Apache Kylin: Speed Up Cubing with Apache Spark

Download Slides

Apache Kylin is a distributed OLAP engine on Hadoop, which provides sub-second level query latency over datasets scaling to petabytes. Kylin’s superior query performance relies on pre-calculated multi-dimension Cube, which is often time-consuming to build. By default, Kylin uses MapReduce Cube Engine built atop of Hadoop MapReduce framework to aggregate huge amounts of source data. The MR Engine has been well-tuned over years and proven to be stable in hundreds of production deployments. Recently, the Kylin team is trying to further speed up the process of cube building by replacing MR with Spark. Kyligence has initiated the new Spark Cube Engine with some benchmarks between Spark and MR over different datasets, and has received some promising results. Hear about their results and experiences on moving Cube building, which is a huge computing task, to Spark.

Session hashtag: #SFeco7

Learn more:

  • How Customers Win with Apache Spark on Hadoop
  • Apache Spark and Hadoop: Working Together
  • Apache Spark In MapReduce (SIMR)
  • About Shaofeng Shi

    Shaofeng Shi is a software architect from Kylingence Inc.
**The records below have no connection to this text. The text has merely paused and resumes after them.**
Lemma carrying_activation_loop job leaseSafe fuel : ∀ i s,
  carried (trace s) → carrying (activation_loop v fuel i job leaseSafe) s.
Proof.
  assert (∀ e s, carried (trace s) → carrying (final_activation v job e) s) as Hfin.
  { intros e s Hc. unfold final_activation.
    destruct (IsAny _ _); [by apply carrying_abandon|by apply carrying_retry]. }
  induction fuel as [|fuel IH]; intros i s Hc; cbn [activation_loop]; [by apply wp_fail|].
  apply wp_bind.
  eapply (wp_mono _ _ (λ _ s', carried (trace s')) _ (λ _ s', carried (trace s'))); [| |done].
  - unfold activation_round. destruct (e_connect v i); [by apply wp_ret|].
    apply wp_bind, wp_now. intros t Ht.
    destruct (e_activate v i); apply wp_bind, wp_modify, wp_ret; by apply carried_snoc.
  - intros [e|] s1 Hc1; [|by apply wp_ret]. apply wp_bind, wp_rate_wait.
    { intros s2 E. apply Hfin. by rewrite E. }
    intros s2 at_ E2 _ _ _. apply wp_bind, wp_wait_until.
    { intros e' s3 _ E3. apply Hfin. by rewrite E3, E2. }
    intros s3 E3 _. apply IH. by rewrite E3, E2.
Qed.
End carry.

(** A wait never carries acknowledgements over to another revision. In
    every run, each name a module call is told to skip beyond those its loader
    reported was acknowledged by an earlier call of the run for the very same
    source revision. *)
Theorem completed_within_revision (v : env) (fuel : nat) (t0 : Z) :
  carried (trace (RunOnce v fuel (fresh_worker t0)).1).
Proof.
  enough (wp (RunOnce v fuel) (fresh_worker t0) (λ _ s', carried (trace s')) (λ _ s', carried (trace s'))) as Hw
    by (unfold wp in Hw; destruct (RunOnce v fuel (fresh_worker t0)) as [s [b|x]]; done).
  assert (carried []) as H0 by (intros [] ? ? ? ? ? E; simplify_list_eq).
  unfold RunOnce. apply wp_bind, wp_now. intros t Ht.
  destruct (e_claim v) as [[job|]|e]; [|by apply wp_ret|by apply wp_fail].
  apply wp_bind. apply (wp_mono _ _ (λ _ s', carried (trace s')) _ (λ _ s', carried (trace s')));
    [|intros ? ? ?; by apply wp_ret|done].
  destruct (e_gate v) as [e|].
  { destruct (IsAny e refusedGate); [by apply carrying_abandon|by apply carrying_retry]. }
  case_bool_decide.
  - destruct (_ || _); [by apply carrying_abandon|by apply carrying_activation_loop].
  - apply carrying_sync_loop; [done|by intros c ?%elem_of_nil].
Qed.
He is the committer and PMC member of Apache Kylin project. He developed a couple of core features in Kylin, and has abundant experience in Hadoop and Kylin enablement. Before joining Kyligence, he was a senior software engineer in eBay, CCOE and IBM China Lab.

    About Luke Han

    Luke Han is Co-Founder and CEO at Kyligence, co-creator and PMC chair of Apache Kylin project; In past few years he had been working on growing Apache Kylin's community, building ecosystem, and extending adoptions. Prior to Kyligence, he was the Big Data Product Lead at eBay. Prior to eBay, Luke was chief consultant at Actuate China.